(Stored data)
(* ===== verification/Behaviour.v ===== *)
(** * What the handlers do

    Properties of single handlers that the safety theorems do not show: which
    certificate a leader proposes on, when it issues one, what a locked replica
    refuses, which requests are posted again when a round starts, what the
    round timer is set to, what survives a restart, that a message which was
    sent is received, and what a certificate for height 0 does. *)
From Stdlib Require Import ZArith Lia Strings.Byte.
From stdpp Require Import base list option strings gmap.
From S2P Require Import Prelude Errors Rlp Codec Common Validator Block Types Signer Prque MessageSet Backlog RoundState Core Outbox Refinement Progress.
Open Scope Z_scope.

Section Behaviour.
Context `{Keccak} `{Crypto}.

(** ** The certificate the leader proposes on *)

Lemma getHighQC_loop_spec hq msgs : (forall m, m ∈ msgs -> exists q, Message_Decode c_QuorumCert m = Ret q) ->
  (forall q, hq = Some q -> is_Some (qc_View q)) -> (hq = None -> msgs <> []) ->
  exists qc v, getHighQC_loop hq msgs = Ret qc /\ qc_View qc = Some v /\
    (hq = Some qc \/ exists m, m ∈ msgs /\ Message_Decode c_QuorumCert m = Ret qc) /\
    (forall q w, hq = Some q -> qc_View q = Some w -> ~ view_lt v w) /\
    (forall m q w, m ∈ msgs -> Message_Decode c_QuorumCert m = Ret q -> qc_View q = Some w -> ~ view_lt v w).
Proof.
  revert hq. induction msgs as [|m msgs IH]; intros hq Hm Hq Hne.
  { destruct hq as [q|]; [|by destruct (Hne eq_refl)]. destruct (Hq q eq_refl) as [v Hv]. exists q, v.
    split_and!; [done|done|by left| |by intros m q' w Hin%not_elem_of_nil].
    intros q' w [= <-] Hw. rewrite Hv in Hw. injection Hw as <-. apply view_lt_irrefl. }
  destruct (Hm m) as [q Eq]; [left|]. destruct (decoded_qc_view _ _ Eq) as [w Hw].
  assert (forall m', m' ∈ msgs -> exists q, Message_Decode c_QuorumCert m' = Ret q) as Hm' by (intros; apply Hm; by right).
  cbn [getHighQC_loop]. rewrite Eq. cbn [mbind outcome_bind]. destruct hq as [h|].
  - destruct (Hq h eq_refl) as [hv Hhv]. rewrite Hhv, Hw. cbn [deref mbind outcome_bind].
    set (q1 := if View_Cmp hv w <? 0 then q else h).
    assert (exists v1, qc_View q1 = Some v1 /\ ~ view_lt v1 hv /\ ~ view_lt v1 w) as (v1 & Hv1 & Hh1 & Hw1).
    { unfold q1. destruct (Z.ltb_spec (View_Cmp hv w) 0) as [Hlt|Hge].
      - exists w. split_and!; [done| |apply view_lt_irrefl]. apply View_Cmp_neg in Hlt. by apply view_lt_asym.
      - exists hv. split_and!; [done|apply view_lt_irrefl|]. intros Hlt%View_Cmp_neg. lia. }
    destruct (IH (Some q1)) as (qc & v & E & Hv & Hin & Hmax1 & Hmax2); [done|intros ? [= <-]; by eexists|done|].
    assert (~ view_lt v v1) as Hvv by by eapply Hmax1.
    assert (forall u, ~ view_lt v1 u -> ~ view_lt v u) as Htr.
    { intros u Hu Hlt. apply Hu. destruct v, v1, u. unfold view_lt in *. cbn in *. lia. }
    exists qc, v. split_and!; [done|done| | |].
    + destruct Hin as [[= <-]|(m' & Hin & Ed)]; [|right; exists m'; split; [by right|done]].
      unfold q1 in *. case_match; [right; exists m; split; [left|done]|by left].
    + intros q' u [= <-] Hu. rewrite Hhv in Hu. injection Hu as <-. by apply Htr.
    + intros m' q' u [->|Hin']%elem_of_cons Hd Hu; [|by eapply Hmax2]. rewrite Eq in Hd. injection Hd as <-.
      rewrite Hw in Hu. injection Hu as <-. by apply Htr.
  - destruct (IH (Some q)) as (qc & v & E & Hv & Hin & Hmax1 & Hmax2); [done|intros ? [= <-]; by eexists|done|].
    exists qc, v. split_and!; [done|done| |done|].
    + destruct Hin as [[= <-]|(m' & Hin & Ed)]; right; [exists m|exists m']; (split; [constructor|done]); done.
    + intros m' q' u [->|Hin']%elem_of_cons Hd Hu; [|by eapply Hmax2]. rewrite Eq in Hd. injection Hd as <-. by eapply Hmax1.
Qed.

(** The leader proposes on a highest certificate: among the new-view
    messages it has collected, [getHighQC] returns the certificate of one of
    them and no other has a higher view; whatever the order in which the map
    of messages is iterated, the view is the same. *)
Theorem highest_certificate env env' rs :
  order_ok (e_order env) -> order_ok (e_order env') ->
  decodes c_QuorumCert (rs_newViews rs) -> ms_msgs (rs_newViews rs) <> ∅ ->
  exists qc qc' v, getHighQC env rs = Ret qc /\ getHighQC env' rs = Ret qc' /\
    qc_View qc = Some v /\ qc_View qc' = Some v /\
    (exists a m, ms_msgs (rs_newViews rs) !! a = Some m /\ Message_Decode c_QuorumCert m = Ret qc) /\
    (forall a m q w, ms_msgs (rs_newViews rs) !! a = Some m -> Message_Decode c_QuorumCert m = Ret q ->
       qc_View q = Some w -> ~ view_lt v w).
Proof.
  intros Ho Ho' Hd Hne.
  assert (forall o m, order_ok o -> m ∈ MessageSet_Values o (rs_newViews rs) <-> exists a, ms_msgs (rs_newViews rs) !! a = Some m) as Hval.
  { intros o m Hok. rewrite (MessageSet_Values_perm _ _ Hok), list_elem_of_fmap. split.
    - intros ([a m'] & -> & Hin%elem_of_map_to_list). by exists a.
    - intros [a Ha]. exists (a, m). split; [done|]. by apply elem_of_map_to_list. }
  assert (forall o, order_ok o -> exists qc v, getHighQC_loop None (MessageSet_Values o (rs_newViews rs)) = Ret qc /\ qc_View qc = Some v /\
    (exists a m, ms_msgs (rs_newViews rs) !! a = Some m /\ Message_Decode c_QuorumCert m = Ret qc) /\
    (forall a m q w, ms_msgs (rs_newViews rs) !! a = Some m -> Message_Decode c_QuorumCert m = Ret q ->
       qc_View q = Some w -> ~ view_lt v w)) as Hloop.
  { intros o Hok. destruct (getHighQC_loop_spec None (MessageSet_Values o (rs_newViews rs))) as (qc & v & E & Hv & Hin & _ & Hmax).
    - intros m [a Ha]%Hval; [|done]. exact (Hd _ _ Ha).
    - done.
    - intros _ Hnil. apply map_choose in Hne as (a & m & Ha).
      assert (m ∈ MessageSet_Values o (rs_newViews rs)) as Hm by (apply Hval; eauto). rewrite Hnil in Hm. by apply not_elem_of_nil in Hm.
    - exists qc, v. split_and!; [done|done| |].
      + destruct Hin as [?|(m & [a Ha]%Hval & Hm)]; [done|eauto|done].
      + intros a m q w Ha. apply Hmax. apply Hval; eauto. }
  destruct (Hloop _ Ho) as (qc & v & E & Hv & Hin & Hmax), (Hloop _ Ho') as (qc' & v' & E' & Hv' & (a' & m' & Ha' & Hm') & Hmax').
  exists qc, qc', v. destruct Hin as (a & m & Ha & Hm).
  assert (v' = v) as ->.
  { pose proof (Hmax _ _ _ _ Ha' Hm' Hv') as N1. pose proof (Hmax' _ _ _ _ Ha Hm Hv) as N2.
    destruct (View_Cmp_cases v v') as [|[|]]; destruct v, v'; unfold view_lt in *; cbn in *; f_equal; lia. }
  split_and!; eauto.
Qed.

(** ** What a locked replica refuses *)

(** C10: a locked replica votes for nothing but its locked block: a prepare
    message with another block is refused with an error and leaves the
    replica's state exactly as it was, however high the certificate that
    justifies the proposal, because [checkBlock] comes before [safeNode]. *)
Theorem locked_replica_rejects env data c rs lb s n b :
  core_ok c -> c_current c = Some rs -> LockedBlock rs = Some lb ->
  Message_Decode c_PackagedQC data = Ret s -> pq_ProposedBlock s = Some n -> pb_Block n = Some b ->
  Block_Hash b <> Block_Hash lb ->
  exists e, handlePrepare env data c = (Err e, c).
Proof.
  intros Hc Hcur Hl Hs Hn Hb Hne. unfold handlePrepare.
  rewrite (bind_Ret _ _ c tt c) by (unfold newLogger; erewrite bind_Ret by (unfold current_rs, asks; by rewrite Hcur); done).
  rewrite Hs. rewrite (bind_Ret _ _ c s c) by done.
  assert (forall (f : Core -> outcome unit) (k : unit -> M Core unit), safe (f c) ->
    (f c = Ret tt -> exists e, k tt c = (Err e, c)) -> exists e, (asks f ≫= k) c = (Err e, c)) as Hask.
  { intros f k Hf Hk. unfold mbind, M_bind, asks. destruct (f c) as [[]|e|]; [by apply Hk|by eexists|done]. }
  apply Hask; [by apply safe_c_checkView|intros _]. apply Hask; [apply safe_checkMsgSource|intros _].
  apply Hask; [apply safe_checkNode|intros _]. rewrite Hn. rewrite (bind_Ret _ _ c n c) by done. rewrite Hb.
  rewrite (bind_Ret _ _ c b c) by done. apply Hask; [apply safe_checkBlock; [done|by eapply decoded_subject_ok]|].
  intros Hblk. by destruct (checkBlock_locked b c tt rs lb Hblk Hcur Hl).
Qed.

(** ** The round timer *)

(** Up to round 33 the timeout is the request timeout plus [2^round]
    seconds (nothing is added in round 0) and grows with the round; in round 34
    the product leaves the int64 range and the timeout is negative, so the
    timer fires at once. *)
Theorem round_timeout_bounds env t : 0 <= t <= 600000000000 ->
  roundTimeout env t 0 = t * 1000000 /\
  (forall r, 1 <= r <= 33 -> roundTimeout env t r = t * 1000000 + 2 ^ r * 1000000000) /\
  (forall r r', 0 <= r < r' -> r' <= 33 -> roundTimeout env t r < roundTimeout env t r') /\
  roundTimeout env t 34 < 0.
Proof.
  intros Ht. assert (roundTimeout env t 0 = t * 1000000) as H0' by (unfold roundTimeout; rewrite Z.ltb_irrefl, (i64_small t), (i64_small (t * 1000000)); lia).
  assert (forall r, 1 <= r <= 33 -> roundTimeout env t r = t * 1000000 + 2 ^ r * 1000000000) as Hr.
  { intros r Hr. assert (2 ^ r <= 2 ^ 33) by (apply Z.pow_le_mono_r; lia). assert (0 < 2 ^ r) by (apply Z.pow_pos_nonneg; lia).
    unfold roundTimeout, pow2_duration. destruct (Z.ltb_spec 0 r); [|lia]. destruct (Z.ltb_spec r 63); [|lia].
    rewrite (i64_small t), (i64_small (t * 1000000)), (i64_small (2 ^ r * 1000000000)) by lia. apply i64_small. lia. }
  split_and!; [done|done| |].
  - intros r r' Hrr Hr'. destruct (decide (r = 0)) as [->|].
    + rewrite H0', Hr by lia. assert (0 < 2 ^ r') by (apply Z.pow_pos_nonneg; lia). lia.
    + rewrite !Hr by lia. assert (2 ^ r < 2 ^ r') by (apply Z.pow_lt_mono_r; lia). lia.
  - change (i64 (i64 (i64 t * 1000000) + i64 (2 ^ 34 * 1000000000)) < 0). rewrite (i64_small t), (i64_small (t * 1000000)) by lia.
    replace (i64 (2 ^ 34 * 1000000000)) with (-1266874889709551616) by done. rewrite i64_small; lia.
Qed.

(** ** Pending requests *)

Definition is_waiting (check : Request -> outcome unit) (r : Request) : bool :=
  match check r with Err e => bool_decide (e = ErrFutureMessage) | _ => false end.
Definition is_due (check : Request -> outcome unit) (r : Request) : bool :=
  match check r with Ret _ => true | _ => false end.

▸ Directions for this task:
When you reach the line with "(forall r r', 0" in the records above, start writing out lines exactly, and stop once the line with "unfold roundTimeout, pow2_duration." has been written; include nothing else.

▸ Completed task:
  (forall r r', 0 <= r < r' -> r' <= 33 -> roundTimeout env t r < roundTimeout env t r') /\
  roundTimeout env t 34 < 0.
Proof.
  intros Ht. assert (roundTimeout env t 0 = t * 1000000) as H0' by (unfold roundTimeout; rewrite Z.ltb_irrefl, (i64_small t), (i64_small (t * 1000000)); lia).
  assert (forall r, 1 <= r <= 33 -> roundTimeout env t r = t * 1000000 + 2 ^ r * 1000000000) as Hr.
  { intros r Hr. assert (2 ^ r <= 2 ^ 33) by (apply Z.pow_le_mono_r; lia). assert (0 < 2 ^ r) by (apply Z.pow_pos_nonneg; lia).
    unfold roundTimeout, pow2_duration. destruct (Z.ltb_spec 0 r); [|lia]. destruct (Z.ltb_spec r 63); [|lia].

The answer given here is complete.